What the task asks »
Output exactly the lines that run from the line with "outcome ReachabilityError (gmap BlockHash Z)" to the end of the material, both ends included, and no other lines.

Data records »
(* ===== verification/Tx.v ===== *)
(** * Transactions: the consensus data model

    Models [src/consensus/core/src/tx.rs] and [src/consensus/core/src/subnets.rs]:
    outpoints, UTXO entries, inputs, outputs, transactions, the populated
    transactions the validator works on, and the subnetwork predicates.
    A [Hash64] is its 512-bit value; byte strings are lists of bytes in [Z]. *)

From stdpp Require Import base list gmap.
From Stdlib Require Import ZArith Lia.
From S2P Require Import Prelude.

Local Open Scope Z_scope.

Abbreviation byte := Z (only parsing).
Abbreviation Hash64 := Z (only parsing).
Abbreviation TransactionId := Z (only parsing).
Abbreviation BlockHash := Z (only parsing).

(** ** Subnetworks *)

Definition SUBNETWORK_ID_SIZE : nat := 20.
Record SubnetworkId := mkSubnetworkId { subnetwork_bytes : list byte }.
#[export] Instance SubnetworkId_eq_dec : EqDecision SubnetworkId.
Proof. solve_decision. Defined.

Definition from_byte (b : byte) : SubnetworkId :=
  mkSubnetworkId (b :: replicate (SUBNETWORK_ID_SIZE - 1) 0).

Definition SUBNETWORK_ID_NATIVE := from_byte 0.
Definition SUBNETWORK_ID_COINBASE := from_byte 1.
Definition SUBNETWORK_ID_REGISTRY := from_byte 2.
Definition SUBNETWORK_ID_STAKE_BOND := from_byte 16.
Definition SUBNETWORK_ID_STAKE_ATTESTATION_SHARD := from_byte 17.
Definition SUBNETWORK_ID_SLASHING_EVIDENCE := from_byte 18.
Definition SUBNETWORK_ID_STAKE_UNBOND := from_byte 19.
Definition SUBNETWORK_ID_EVM_DEPOSIT := from_byte 32.
Definition SUBNETWORK_ID_EVM_WITHDRAW_CLAIM := from_byte 33.
Definition SUBNETWORK_ID_EVM_ADMIN := from_byte 34.

Definition is_builtin (s : SubnetworkId) : bool :=
  bool_decide (s = SUBNETWORK_ID_COINBASE) || bool_decide (s = SUBNETWORK_ID_REGISTRY).
Definition is_native (s : SubnetworkId) : bool := bool_decide (s = SUBNETWORK_ID_NATIVE).
Definition is_builtin_or_native (s : SubnetworkId) : bool := is_native s || is_builtin s.
Definition is_dns_overlay (s : SubnetworkId) : bool :=
  bool_decide (s = SUBNETWORK_ID_STAKE_BOND)
  || bool_decide (s = SUBNETWORK_ID_STAKE_ATTESTATION_SHARD)
  || bool_decide (s = SUBNETWORK_ID_SLASHING_EVIDENCE)
  || bool_decide (s = SUBNETWORK_ID_STAKE_UNBOND).
Definition is_evm_overlay (s : SubnetworkId) : bool :=
  bool_decide (s = SUBNETWORK_ID_EVM_DEPOSIT)
  || bool_decide (s = SUBNETWORK_ID_EVM_WITHDRAW_CLAIM)
  || bool_decide (s = SUBNETWORK_ID_EVM_ADMIN).
Definition is_palw_overlay (s : SubnetworkId) : bool :=
  match subnetwork_bytes s with
  | b :: rest => (48 <=? b) && (b <=? 60) && forallb (λ b, b =? 0) rest
  | [] => false
  end.
Definition palw_tx_kind (s : SubnetworkId) : option byte :=
  if is_palw_overlay s then head (subnetwork_bytes s) else None.

(** ** Scripts, outpoints, entries, transactions *)

Record ScriptPublicKey := mkScriptPublicKey {
  spk_version : Z;
  spk_script : list byte;
}.
#[export] Instance ScriptPublicKey_eq_dec : EqDecision ScriptPublicKey.
Proof. solve_decision. Defined.

Record TransactionOutpoint := mkOutpoint {
  transaction_id : TransactionId;
  index : Z;
}.
#[export] Instance TransactionOutpoint_eq_dec : EqDecision TransactionOutpoint.
Proof. solve_decision. Defined.
#[export] Instance TransactionOutpoint_countable : Countable TransactionOutpoint.
Proof.
  apply (inj_countable' (λ o, (transaction_id o, index o)) (λ p, mkOutpoint p.1 p.2)).
  by intros [].
Defined.

Record UtxoEntry := mkUtxoEntry {
  amount : Z;
  script_public_key : ScriptPublicKey;
  block_daa_score : Z;
  entry_is_coinbase : bool;
}.
#[export] Instance UtxoEntry_eq_dec : EqDecision UtxoEntry.
Proof. solve_decision. Defined.

Record TransactionInput := mkInput {
  previous_outpoint : TransactionOutpoint;
  signature_script : list byte;
  sequence : Z;
  sig_op_count : Z;
}.
Record TransactionOutput := mkOutput {
  value : Z;
  out_script_public_key : ScriptPublicKey;
}.

(** The transaction id is a cached field: [Transaction::id] reads it and
    [finalize] sets it. *)
Record Transaction := mkTransaction {
  tx_version : Z;
  inputs : list TransactionInput;
  outputs : list TransactionOutput;
  lock_time : Z;
  subnetwork_id : SubnetworkId;
  gas : Z;
  payload : list byte;
  mass_commitment : Z;
  tx_id : TransactionId;
}.

Definition is_coinbase (tx : Transaction) : bool :=
  bool_decide (subnetwork_id tx = SUBNETWORK_ID_COINBASE).

(** [PopulatedTransaction]: a transaction with the UTXO entry of each input;
    the constructor asserts that the lengths agree. *)
Record PopulatedTransaction := mkPopulated {
  pop_tx : Transaction;
  entries : list UtxoEntry;
}.

Definition PopulatedTransaction_new {E} (tx : Transaction) (es : list UtxoEntry) :
    outcome E PopulatedTransaction :=
  _ ← assert_ (bool_decide (length (inputs tx) = length es));
  Ok (mkPopulated tx es).

(** [VerifiableTransaction::populated_input]: indexing panics out of range. *)
Definition populated_input {E} (t : PopulatedTransaction) (i : nat) :
    outcome E (TransactionInput * UtxoEntry) :=
  input ← unwrap (inputs (pop_tx t) !! i);
  entry ← unwrap (entries t !! i);
  Ok (input, entry).

Definition well_populated (t : PopulatedTransaction) : Prop :=
  length (inputs (pop_tx t)) = length (entries t).
#[export] Instance well_populated_dec t : Decision (well_populated t).
Proof. unfold well_populated. apply _. Defined.

Lemma populated_input_Ok {E} t i inp e :
  inputs (pop_tx t) !! i = Some inp → entries t !! i = Some e →
  @populated_input E t i = Ok (inp, e).
Proof. unfold populated_input. by intros -> ->. Qed.
Definition intersects_with_rule (self other : UtxoCollection)
    (rule : TransactionOutpoint → UtxoEntry → UtxoEntry → bool) : option TransactionOutpoint :=
  if (size self <=? size other)%nat then
    fst <$> List.find (λ '(k, v1), match other !! k with Some v2 => rule k v1 v2 | None => false end)
              (hash_iter self)
  else
    fst <$> List.find (λ '(k, v2), match self !! k with Some v1 => rule k v1 v2 | None => false end)
              (hash_iter other).

Definition intersection_with_remainder_having_daa_score_in_place
    (this other result remainder : UtxoCollection) : UtxoCollection * UtxoCollection :=
  foldl (λ '(result, remainder) '(outpoint, entry),
    if contains_with_daa_score other outpoint (block_daa_score entry)
    then (<[outpoint:=entry]> result, remainder)
    else (result, <[outpoint:=entry]> remainder)) (result, remainder) (hash_iter this).

Definition subtraction_having_daa_score_in_place (this other result : UtxoCollection) : UtxoCollection :=
  foldl (λ result '(outpoint, entry),
    if negb (contains_with_daa_score other outpoint (block_daa_score entry))
    then <[outpoint:=entry]> result else result) result (hash_iter this).

Definition subtraction_with_remainder_having_daa_score_in_place
    (this other result remainder : UtxoCollection) : UtxoCollection * UtxoCollection :=
  foldl (λ '(result, remainder) '(outpoint, entry),
    if negb (contains_with_daa_score other outpoint (block_daa_score entry))
    then (<[outpoint:=entry]> result, remainder)
    else (result, <[outpoint:=entry]> remainder)) (result, remainder) (hash_iter this).
End Collections.

(** ** Diffs *)

(** The trait: anything with added and removed entries, read-only. *)
Class ImmutableUtxoDiff (D : Type) := {
  added : D → UtxoCollection;
  removed : D → UtxoCollection;
}.
(** The inner loop of [count_subtrees]: push information up to [block]. *)
Fixpoint count_up (fuel : nat) st block (current : BlockHash) (sizes counts : gmap BlockHash Z) :
    outcome ReachabilityError (gmap BlockHash Z * gmap BlockHash Z) :=
  if current =? block then Ok (sizes, counts) else
  match fuel with
  | O => OutOfFuel
  | S fuel =>
      current ← lift (get_parent st current);
      cs ← lift (get_children st current);
      c ← add64 (default 0 (counts !! current)) 1;
      let counts := <[current := c]> counts in
      if c <? Z.of_nat (length cs) then Ok (sizes, counts)
      else
        l ← mapM_outcome (size_of sizes) cs;
        subtree_sum ← sum64 l 0;
        n ← add64 subtree_sum 1;
        count_up fuel st block current (<[current := n]> sizes) counts
  end.

Fixpoint count_bfs (fuel up_fuel : nat) st block (queue : list BlockHash) (sizes counts : gmap BlockHash Z) :
    outcome ReachabilityError (gmap BlockHash Z) :=
  match queue with
  | [] => Ok sizes
  | current :: queue =>
      match fuel with
      | O => OutOfFuel
      | S fuel =>
          cs ← lift (get_children st current);
          match cs with
          | [] =>
              '(sizes, counts) ← count_up up_fuel st block current (<[current := 1]> sizes) counts;
              count_bfs fuel up_fuel st block queue sizes counts
          | _ =>
              match sizes !! current with
              | None => count_bfs fuel up_fuel st block (queue ++ cs) sizes counts
              | Some _ =>
                  '(sizes, counts) ← count_up up_fuel st block current sizes counts;
                  count_bfs fuel up_fuel st block queue sizes counts
              end
          end
      end
  end.

Definition count_subtrees (ctx : ReindexOperationContext) block : outcome ReachabilityError ReindexOperationContext :=
  match subtree_sizes ctx !! block with
  | Some _ => Ok ctx
  | None =>
      n ← lift (count (ctx_store ctx));
      sizes ← count_bfs (S n) (S n) (ctx_store ctx) block [block] (subtree_sizes ctx) ∅;
      Ok (mkCtx (ctx_store ctx) sizes)
  end.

Solved exercise »
    outcome ReachabilityError (gmap BlockHash Z) :=
  match queue with
  | [] => Ok sizes
  | current :: queue =>
      match fuel with
      | O => OutOfFuel
      | S fuel =>
          cs ← lift (get_children st current);
          match cs with
          | [] =>
              '(sizes, counts) ← count_up up_fuel st block current (<[current := 1]> sizes) counts;
              count_bfs fuel up_fuel st block queue sizes counts
          | _ =>
              match sizes !! current with
              | None => count_bfs fuel up_fuel st block (queue ++ cs) sizes counts
              | Some _ =>
                  '(sizes, counts) ← count_up up_fuel st block current sizes counts;
                  count_bfs fuel up_fuel st block queue sizes counts
              end
          end
      end
  end.

Definition count_subtrees (ctx : ReindexOperationContext) block : outcome ReachabilityError ReindexOperationContext :=
  match subtree_sizes ctx !! block with
  | Some _ => Ok ctx
  | None =>
      n ← lift (count (ctx_store ctx));
      sizes ← count_bfs (S n) (S n) (ctx_store ctx) block [block] (subtree_sizes ctx) ∅;
      Ok (mkCtx (ctx_store ctx) sizes)
  end.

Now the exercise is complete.